Stored dataset items:
(* ===== verification/Topology.v ===== *)
(** * Pipeline topology

    [packages/pipeline/src/topology.ts]: the steps of a pipeline indexed by
    identifier and its edges grouped by either end. *)

From S2P Require Import Prelude Js Contracts.

Record PipelineTopologyInput := {
  input_steps : list PipelineStep;
  input_edges : list PipelineEdge }.

Record PipelineTopology := {
  stepsById : gmap string PipelineStep;
  outgoingEdgesByStepId : gmap string (list PipelineEdge);
  incomingEdgesByStepId : gmap string (list PipelineEdge) }.

(** [existing.push(edge)] extends the list the map holds. *)
Definition addEdge (edgesByStepId : gmap string (list PipelineEdge)) (stepId : string)
    (edge : PipelineEdge) : gmap string (list PipelineEdge) :=
  match edgesByStepId !! stepId with
  | Some existing => <[stepId := existing ++ [edge]]> edgesByStepId
  | None => <[stepId := [edge]]> edgesByStepId
  end.

Definition buildPipelineTopology (pipeline : PipelineTopologyInput) : PipelineTopology :=
  {| stepsById :=
       foldl (λ m step, <[step_id step := step]> m) ∅ (input_steps pipeline);
     outgoingEdgesByStepId :=
       foldl (λ m edge, addEdge m (fromStepId edge) edge) ∅ (input_edges pipeline);
     incomingEdgesByStepId :=
       foldl (λ m edge, addEdge m (toStepId edge) edge) ∅ (input_edges pipeline) |}.

(** [topology.outgoingEdgesByStepId.get(id) ?? \[\]] *)
Definition outgoing (topology : PipelineTopology) (id : string) : list PipelineEdge :=
  default [] (outgoingEdgesByStepId topology !! id).
Definition incoming (topology : PipelineTopology) (id : string) : list PipelineEdge :=
  default [] (incomingEdgesByStepId topology !! id).

(** An edge of the graph joins two identifiers. *)
Definition edge_between (pipeline : PipelineTopologyInput) (u v : string) : Prop :=
  ∃ e, e ∈ input_edges pipeline ∧ fromStepId e = u ∧ toStepId e = v.

(** ** Lemmas *)

(** A non-empty list or nothing: what the grouping maps hold. *)
Definition group (l : list PipelineEdge) : option (list PipelineEdge) :=
  match l with [] => None | _ => Some l end.

Lemma default_group l : default [] (group l) = l.
Proof. by destruct l. Qed.

Lemma addEdge_lookup m id id' e :
  addEdge m id e !! id' =
  if decide (id = id') then Some (default [] (m !! id) ++ [e]) else m !! id'.
Proof.
  unfold addEdge. destruct (m !! id) as [l|] eqn:E; case_decide; subst;
    by rewrite ?lookup_insert_eq, ?lookup_insert_ne by done.
Qed.

Lemma foldl_addEdge (end_of : PipelineEdge → string) (es done_ : list PipelineEdge) m :
  (∀ id, m !! id = group (filter (λ e, end_of e = id) done_)) →
  ∀ id, foldl (λ m e, addEdge m (end_of e) e) m es !! id =
        group (filter (λ e, end_of e = id) (done_ ++ es)).
Proof.
  revert m done_. induction es as [|e es IH]; intros m done_ Hm id; simpl.
  - by rewrite app_nil_r.
  - rewrite (IH _ (done_ ++ [e])), <-(assoc_L (++)); [done|].
    intros id'. rewrite addEdge_lookup, Hm, default_group, filter_app, filter_cons.
    case_decide; simpl; [subst id'|by rewrite app_nil_r, Hm].
    by destruct (filter _ done_).
Qed.

Lemma foldl_insert_lookup {A} (key : A → string) (l : list A) (m : gmap string A) k x :
  foldl (λ m x, <[key x := x]> m) m l !! k = Some x →
  (x ∈ l ∧ key x = k) ∨ m !! k = Some x.
Proof.
  revert m. induction l as [|y l IH]; intros m Hl; simpl in *; [by right|].
  apply IH in Hl as [[? ?]|Hl]; [left; split; [by right|done]|].
  rewrite lookup_insert in Hl. case_decide; [|by right].
  simplify_eq. left. split; [left|done].
Qed.

Lemma foldl_insert_dom {A} (key : A → string) (l : list A) (m : gmap string A) k :
  is_Some (foldl (λ m x, <[key x := x]> m) m l !! k) ↔
  k ∈ key <$> l ∨ is_Some (m !! k).
Proof.
  revert m. induction l as [|y l IH]; intros m; csimpl.
  - rewrite elem_of_nil. naive_solver.
  - rewrite IH, elem_of_cons, lookup_insert. case_decide; naive_solver.
Qed.

Lemma outgoing_build pipeline id :
  outgoing (buildPipelineTopology pipeline) id =
  filter (λ e, fromStepId e = id) (input_edges pipeline).
Proof.
  unfold outgoing, buildPipelineTopology. simpl.
  rewrite (foldl_addEdge fromStepId _ []); [apply default_group|done].
Qed.

Lemma incoming_build pipeline id :
  incoming (buildPipelineTopology pipeline) id =
  filter (λ e, toStepId e = id) (input_edges pipeline).
Proof.
  unfold incoming, buildPipelineTopology. simpl.
  rewrite (foldl_addEdge toStepId _ []); [apply default_group|done].
Qed.

Lemma stepsById_dom pipeline id :
  is_Some (stepsById (buildPipelineTopology pipeline) !! id) ↔
  id ∈ step_id <$> input_steps pipeline.
Proof.
  simpl. rewrite (foldl_insert_dom step_id), lookup_empty.
  split; [intros [?|[? ?]]; done|by left].
Qed.

Lemma stepsById_lookup pipeline id step :
  stepsById (buildPipelineTopology pipeline) !! id = Some step →
  step ∈ input_steps pipeline ∧ step_id step = id.
Proof. simpl. intros [?|?]%(foldl_insert_lookup step_id); [done|by simplify_map_eq]. Qed.

(** ** Property *)

(** The indexes are exactly the graph: an identifier is indexed as a
    step iff a step of the pipeline has it, the step found has it, and the
    edges grouped under an identifier are the edges of that end, in order. *)
Theorem buildPipelineTopology_spec pipeline id :
  let topology := buildPipelineTopology pipeline in
  (is_Some (stepsById topology !! id) ↔ id ∈ step_id <$> input_steps pipeline) ∧
  (∀ step, stepsById topology !! id = Some step →
     step ∈ input_steps pipeline ∧ step_id step = id) ∧
  outgoing topology id = filter (λ e, fromStepId e = id) (input_edges pipeline) ∧
  incoming topology id = filter (λ e, toStepId e = id) (input_edges pipeline).
Proof.
  split_and!; [apply stepsById_dom|apply stepsById_lookup|apply outgoing_build|apply incoming_build].
Qed.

### [EXERCISE GOAL]
Type out the entries once more, precisely.

### [WRITTEN RESPONSE]
(* ===== verification/Topology.v ===== *)
(** * Pipeline topology

    [packages/pipeline/src/topology.ts]: the steps of a pipeline indexed by
    identifier and its edges grouped by either end. *)

From S2P Require Import Prelude Js Contracts.

Record PipelineTopologyInput := {
  input_steps : list PipelineStep;
  input_edges : list PipelineEdge }.

Record PipelineTopology := {
  stepsById : gmap string PipelineStep;
  outgoingEdgesByStepId : gmap string (list PipelineEdge);
  incomingEdgesByStepId : gmap string (list PipelineEdge) }.

(** [existing.push(edge)] extends the list the map holds. *)
Definition addEdge (edgesByStepId : gmap string (list PipelineEdge)) (stepId : string)
    (edge : PipelineEdge) : gmap string (list PipelineEdge) :=
  match edgesByStepId !! stepId with
  | Some existing => <[stepId := existing ++ [edge]]> edgesByStepId
  | None => <[stepId := [edge]]> edgesByStepId
  end.

Definition buildPipelineTopology (pipeline : PipelineTopologyInput) : PipelineTopology :=
  {| stepsById :=
       foldl (λ m step, <[step_id step := step]> m) ∅ (input_steps pipeline);
     outgoingEdgesByStepId :=
       foldl (λ m edge, addEdge m (fromStepId edge) edge) ∅ (input_edges pipeline);
     incomingEdgesByStepId :=
       foldl (λ m edge, addEdge m (toStepId edge) edge) ∅ (input_edges pipeline) |}.

(** [topology.outgoingEdgesByStepId.get(id) ?? \[\]] *)
Definition outgoing (topology : PipelineTopology) (id : string) : list PipelineEdge :=
  default [] (outgoingEdgesByStepId topology !! id).
Definition incoming (topology : PipelineTopology) (id : string) : list PipelineEdge :=
  default [] (incomingEdgesByStepId topology !! id).

(** An edge of the graph joins two identifiers. *)
Definition edge_between (pipeline : PipelineTopologyInput) (u v : string) : Prop :=
  ∃ e, e ∈ input_edges pipeline ∧ fromStepId e = u ∧ toStepId e = v.

(** ** Lemmas *)

(** A non-empty list or nothing: what the grouping maps hold. *)
Definition group (l : list PipelineEdge) : option (list PipelineEdge) :=
  match l with [] => None | _ => Some l end.

Lemma default_group l : default [] (group l) = l.
Proof. by destruct l. Qed.

Lemma addEdge_lookup m id id' e :
  addEdge m id e !! id' =
  if decide (id = id') then Some (default [] (m !! id) ++ [e]) else m !! id'.
Proof.
  unfold addEdge. destruct (m !! id) as [l|] eqn:E; case_decide; subst;
    by rewrite ?lookup_insert_eq, ?lookup_insert_ne by done.
Qed.

Lemma foldl_addEdge (end_of : PipelineEdge → string) (es done_ : list PipelineEdge) m :
  (∀ id, m !! id = group (filter (λ e, end_of e = id) done_)) →
  ∀ id, foldl (λ m e, addEdge m (end_of e) e) m es !! id =
        group (filter (λ e, end_of e = id) (done_ ++ es)).
Proof.
  revert m done_. induction es as [|e es IH]; intros m done_ Hm id; simpl.
  - by rewrite app_nil_r.
  - rewrite (IH _ (done_ ++ [e])), <-(assoc_L (++)); [done|].
    intros id'. rewrite addEdge_lookup, Hm, default_group, filter_app, filter_cons.
    case_decide; simpl; [subst id'|by rewrite app_nil_r, Hm].
    by destruct (filter _ done_).
Qed.

Lemma foldl_insert_lookup {A} (key : A → string) (l : list A) (m : gmap string A) k x :
  foldl (λ m x, <[key x := x]> m) m l !! k = Some x →
  (x ∈ l ∧ key x = k) ∨ m !! k = Some x.
Proof.
  revert m. induction l as [|y l IH]; intros m Hl; simpl in *; [by right|].
  apply IH in Hl as [[? ?]|Hl]; [left; split; [by right|done]|].
  rewrite lookup_insert in Hl. case_decide; [|by right].
  simplify_eq. left. split; [left|done].
Qed.

Lemma foldl_insert_dom {A} (key : A → string) (l : list A) (m : gmap string A) k :
  is_Some (foldl (λ m x, <[key x := x]> m) m l !! k) ↔
  k ∈ key <$> l ∨ is_Some (m !! k).
Proof.
  revert m. induction l as [|y l IH]; intros m; csimpl.
  - rewrite elem_of_nil. naive_solver.
  - rewrite IH, elem_of_cons, lookup_insert. case_decide; naive_solver.
Qed.

Lemma outgoing_build pipeline id :
  outgoing (buildPipelineTopology pipeline) id =
  filter (λ e, fromStepId e = id) (input_edges pipeline).
Proof.
  unfold outgoing, buildPipelineTopology. simpl.
  rewrite (foldl_addEdge fromStepId _ []); [apply default_group|done].
Qed.

Lemma incoming_build pipeline id :
  incoming (buildPipelineTopology pipeline) id =
  filter (λ e, toStepId e = id) (input_edges pipeline).
Proof.
  unfold incoming, buildPipelineTopology. simpl.
  rewrite (foldl_addEdge toStepId _ []); [apply default_group|done].
Qed.

Lemma stepsById_dom pipeline id :
  is_Some (stepsById (buildPipelineTopology pipeline) !! id) ↔
  id ∈ step_id <$> input_steps pipeline.
Proof.
  simpl. rewrite (foldl_insert_dom step_id), lookup_empty.
  split; [intros [?|[? ?]]; done|by left].
Qed.

Lemma stepsById_lookup pipeline id step :
  stepsById (buildPipelineTopology pipeline) !! id = Some step →
  step ∈ input_steps pipeline ∧ step_id step = id.
Proof. simpl. intros [?|?]%(foldl_insert_lookup step_id); [done|by simplify_map_eq]. Qed.

(** ** Property *)

(** The indexes are exactly the graph: an identifier is indexed as a
    step iff a step of the pipeline has it, the step found has it, and the
    edges grouped under an identifier are the edges of that end, in order. *)
Theorem buildPipelineTopology_spec pipeline id :
  let topology := buildPipelineTopology pipeline in
  (is_Some (stepsById topology !! id) ↔ id ∈ step_id <$> input_steps pipeline) ∧
  (∀ step, stepsById topology !! id = Some step →
     step ∈ input_steps pipeline ∧ step_id step = id) ∧
  outgoing topology id = filter (λ e, fromStepId e = id) (input_edges pipeline) ∧
  incoming topology id = filter (λ e, toStepId e = id) (input_edges pipeline).
Proof.
  split_and!; [apply stepsById_dom|apply stepsById_lookup|apply outgoing_build|apply incoming_build].
Qed.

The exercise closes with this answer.